Now, this may seem unremarkable to you. But in all our years of life together, I can recall my sister only once before showing any enthusiasm for dried fruit, and that one time doesn’t really count (who wouldn’t accept dried strawberries if they were accessorized with equal parts cheese, I ask). So what that silly email should signal to you is that you, dried fruit hater or not, should get yourself some medjools, and fast. Because guys, life is short, and anyway, she and I are probably going to buy up all of the medjool dates in the city if you don’t do it first.  

date-trio.jpgMedjools are no ordinary dates; in fact, they’re unlike anything else I’ve tried.
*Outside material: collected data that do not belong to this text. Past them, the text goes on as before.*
(* ===== verification/ResourceApi.v ===== *)
(** * The resource API: editing specs over HTTP

    The write half of pkg/resourceapi/server.go: whose credentials a request
    runs with, the update with conflict retries, and the endpoints that read
    and replace parts of an ImageSet's or a MirrorTarget's spec.

    A JSON body is given decoded: [None] is a body that does not decode.  An
    object in the API server carries its resourceVersion; other clients write
    to it at any time. *)
From S2P Require Import Prelude Effects GoStrings ImageRef ImageState Owners ManagerState Api Resolve Status Resources BuildJobs CatalogGate.

(** ** Whose credentials *)

(** The parts of a request that are looked at. *)
Record Request := mkRequest { rq_Method : string; rq_ForwardedToken : string; rq_Authorization : string }.

Definition requestToken (r : Request) : string :=
  if negb (String.eqb (rq_ForwardedToken r) "") then rq_ForwardedToken r
  else TrimSpace (TrimPrefix (rq_Authorization r) "Bearer ").

(** The server's own service account, or the holder of a token. *)
Inductive apiClient := ServerClient | TokenClient (token : string).

Record tokenClientEntry := mkTokenClient { tc_client : apiClient; tc_expiresAt : Z }.

Definition clientTTL : Z := 5 * minute.

Section credentials.
Context `{Sha256}.
(** Whether the server has a REST config; whether [client.New] succeeds for a
    token. *)
Context (baseCfg : bool) (newClient : string → bool).

Definition clientForRequest (now : Z) (r : Request) (tokenClients : gmap string tokenClientEntry)
    : apiClient * gmap string tokenClientEntry :=
  let token := requestToken r in
  if String.eqb token "" || negb baseCfg then (ServerClient, tokenClients)
  else
    let key := sha256_hex token in
    let create (cache : gmap string tokenClientEntry) :=
      if newClient token then (TokenClient token, <[key := mkTokenClient (TokenClient token) (now + clientTTL)]> cache)
      else (ServerClient, cache) in
    match tokenClients !! key with
    | Some entry => if (now <? tc_expiresAt entry)%Z then (tc_client entry, tokenClients) else create (delete key tokenClients)
    | None => create tokenClients
    end.

Definition is_read (method : string) : bool := existsb (String.eqb method) ["GET"; "HEAD"; "OPTIONS"].

(** A request through [requireTokenForWrites] to a handler: [inl] is the HTTP
    status of a rejected request, [inr] the client the handler works with. *)
Definition requireTokenForWrites (now : Z) (r : Request) (tokenClients : gmap string tokenClientEntry)
    : (Z + apiClient) * gmap string tokenClientEntry :=
  if negb (is_read (rq_Method r)) && String.eqb (requestToken r) "" then (inl 401%Z, tokenClients)
  else let '(c, cache) := clientForRequest now r tokenClients in (inr c, cache).
End credentials.

(** ** Updates *)

Inductive updErr := UNotFound | UForbidden | UInvalid | UConflict | UOther | USlugNotFound.

Record Versioned (A : Type) := mkVersioned { ob_val : A; ob_version : nat }.
Arguments mkVersioned {A}. Arguments ob_val {A}. Arguments ob_version {A}.

(** [retry.DefaultRetry] makes five attempts. *)
Definition retrySteps : nat := 5.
Sure, they are dried fruit, and have the shrivelled look to prove it, but the texture of their flesh falls in a magical zone between fresh and dried. So they’ve got the intense sweetness that you’d expect from dried fruit, but retain a soft, buttery texture that my sister aptly described in a subsequent email (our exchange about medjools went on for a while) as “luscious”. These things are dessert in their own right.
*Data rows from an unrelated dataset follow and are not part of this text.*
Lemma frame_ret {A} name (a : A) : jobs_frame name (mret a).
Proof. by intros s name'. Qed.
Lemma frame_fail {A} name e : jobs_frame (A := A) name (fail e).
Proof. by intros s name'. Qed.
Lemma frame_bind {A B} name (m : CTL A) (k : A → CTL B) : jobs_frame name m → (∀ a, jobs_frame name (k a)) → jobs_frame name (m ≫= k).
Proof.
  intros Hm Hk s name' Hne. rewrite bind_eq. destruct (fst (m s)); cbn; [by apply Hm|]. rewrite Hk by done. by apply Hm.
Qed.
Lemma frame_attempt {A} name (m : CTL A) : jobs_frame name m → jobs_frame name (attempt m).
Proof. intros Hm s name' Hne. specialize (Hm s name' Hne). unfold attempt. by destruct (m s). Qed.
Lemma frame_lift {A} name (m : API A) : jobs_frame name (lift m).
Proof. intros s name' _. unfold lift. by destruct (m (ct_cluster s)). Qed.
Lemma frame_job_call {A} name (f : gmap string Job → (apiErr + A) * gmap string Job) :
  (∀ jobs name', name' ≠ name → snd (f jobs) !! name' = jobs !! name') → jobs_frame name (job_call f).
Proof.
  intros Hf s name' Hne. specialize (Hf (ct_jobs s) name' Hne). unfold job_call.
  destruct (cl_faults (ct_cluster s)) as [|[] fs]; [|done|]; by destruct (f (ct_jobs s)).
Qed.
Lemma frame_job_get name name0 : jobs_frame name (job_get name0).
Proof. apply frame_job_call. intros jobs name' _. by destruct (jobs !! name0). Qed.
Lemma frame_job_create name j : jobs_frame name (job_create name j).
Proof. apply frame_job_call. intros jobs name' Hne. destruct (jobs !! name); cbn; [done|by rewrite lookup_insert_ne]. Qed.
Lemma frame_job_delete name : jobs_frame name (job_delete name).
Proof. apply frame_job_call. intros jobs name' Hne. destruct (jobs !! name); cbn; [by rewrite lookup_delete_ne|done]. Qed.
Hint Resolve frame_ret frame_fail frame_bind frame_attempt frame_lift frame_job_get frame_job_create frame_job_delete : oc.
text-trio.jpgBut trust my sister — creative mind behind speedy, healthful FoodHappy favourites like egg on rice — to track down a recipe to turn medjool dates into a dessert-worthy creation that requires virtually no added refined sugars or fats. The idea is simple: chopped nuts and dried fruit get smushed, either with a potato masher or a sturdy food processor, with medjool dates, cocoa powder and a splash of vanilla. You then pat the squishy mixture into a thin square, let it chill and cut it into poppable little squares that are rich and fudgy, with a distinct chocolatey flavour and little bits of crunchy almond and sweet fruit.  
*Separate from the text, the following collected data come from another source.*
Lemma get_target_cms ns name st : st_cms (snd (get_target ns name st)) = st_cms st.
Proof. unfold get_target. destruct (vcall_cases (λ st, (found (List.find (λ t, String.eqb (tt_Namespace t) ns && String.eqb (tt_Name t) name) (st_targets st)), st)) st)
  as (st' & E & [[e H]|H]); by rewrite H. Qed.

Lemma put_cm_cms ns name cm st :
  (fst (put_cm ns name cm st) = inr tt ∧ st_cms (snd (put_cm ns name cm st)) = <[(ns, name) := cm]> (st_cms st)) ∨
  ((∃ e, fst (put_cm ns name cm st) = inl e) ∧ st_cms (snd (put_cm ns name cm st)) = st_cms st).
Proof.
  unfold put_cm. destruct (vcall_cases (λ st, (inr tt, mkStore (<[(ns, name) := cm]> (st_cms st)) (st_targets st) (st_sets st) (st_faults st))) st)
    as (st' & E & [[e H]|H]); rewrite H; cbn; [right; eauto|left; by rewrite E].
Qed.

Section writing.
Context `{PackagesJSON} (ns T : string).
We made two varieties this past weekend, throwing dried strawberries (no cheese this time) into one batch, and shredded coconut and chopped dark chocolate into the other. I would happily make either again, but you can experiment as you see fit, adding in different nuts, fruits and flavourings. Perfect for busting out as an after-dinner treat with a cup of tea, or for toting along when you’re away from home and in need of an emergency burst of energy. Or, you know, when you’re writing a blog post. In my sister’s words: “stupid easy and silly tasty”. 

Chocolatey Medjool Date Squares
Adapted from Pardon Me for Living
Makes lots (an 8x8-inch pan’s worth, cut into little squares)

Note: I’ve given you the potato masher instructions below, but if you want to make these guys in a food processor, simply throw the almonds (unchopped) into a food processor and whiz for a minute until roughly chopped. Add all of the remaining ingredients (again, unchopped) and whiz for another 2-3 minutes or until everything’s combined but bits of the almond and fruit are clearly visible. Proceed with Step 3-5 as instructed.


15 medjool dates, pitted and chopped
1 cup of raw almonds, finely chopped
1/2 cup of dried fruit or other tasty additions, finely chopped
2 tbsp cocoa powder
2 tsp vanilla extract


1. In a large bowl, combine all ingredients.

2. Use a potato masher to smush everything together, until the dates have broken down and are no longer in visible chunks and all of the other ingredients are evenly distributed through the date-y paste (don’t be afraid to use your hands to knead everything together).

3. Line a 8x8 inch dish with parchment paper and press the date mixture evenly over the parchment using moist hands, just until the mixture meets the sides of the dish.* Cover the dish and refrigerate until the squares have firmed up a bit, 30 minutes or so.

4. Place the mixture, parchment paper included, on a cutting board and trim the edges with a sharp knife.

5. Cut date mixture into 1x1 inch squares. Keep squares in an airtight container in the fridge. 


*If you’re having trouble getting the dough to spread evenly, cover it with a piece of parchment or wax paper and use a rolling pin to flatten it, pinching pieces off and relocating them as necessary to form a nice square.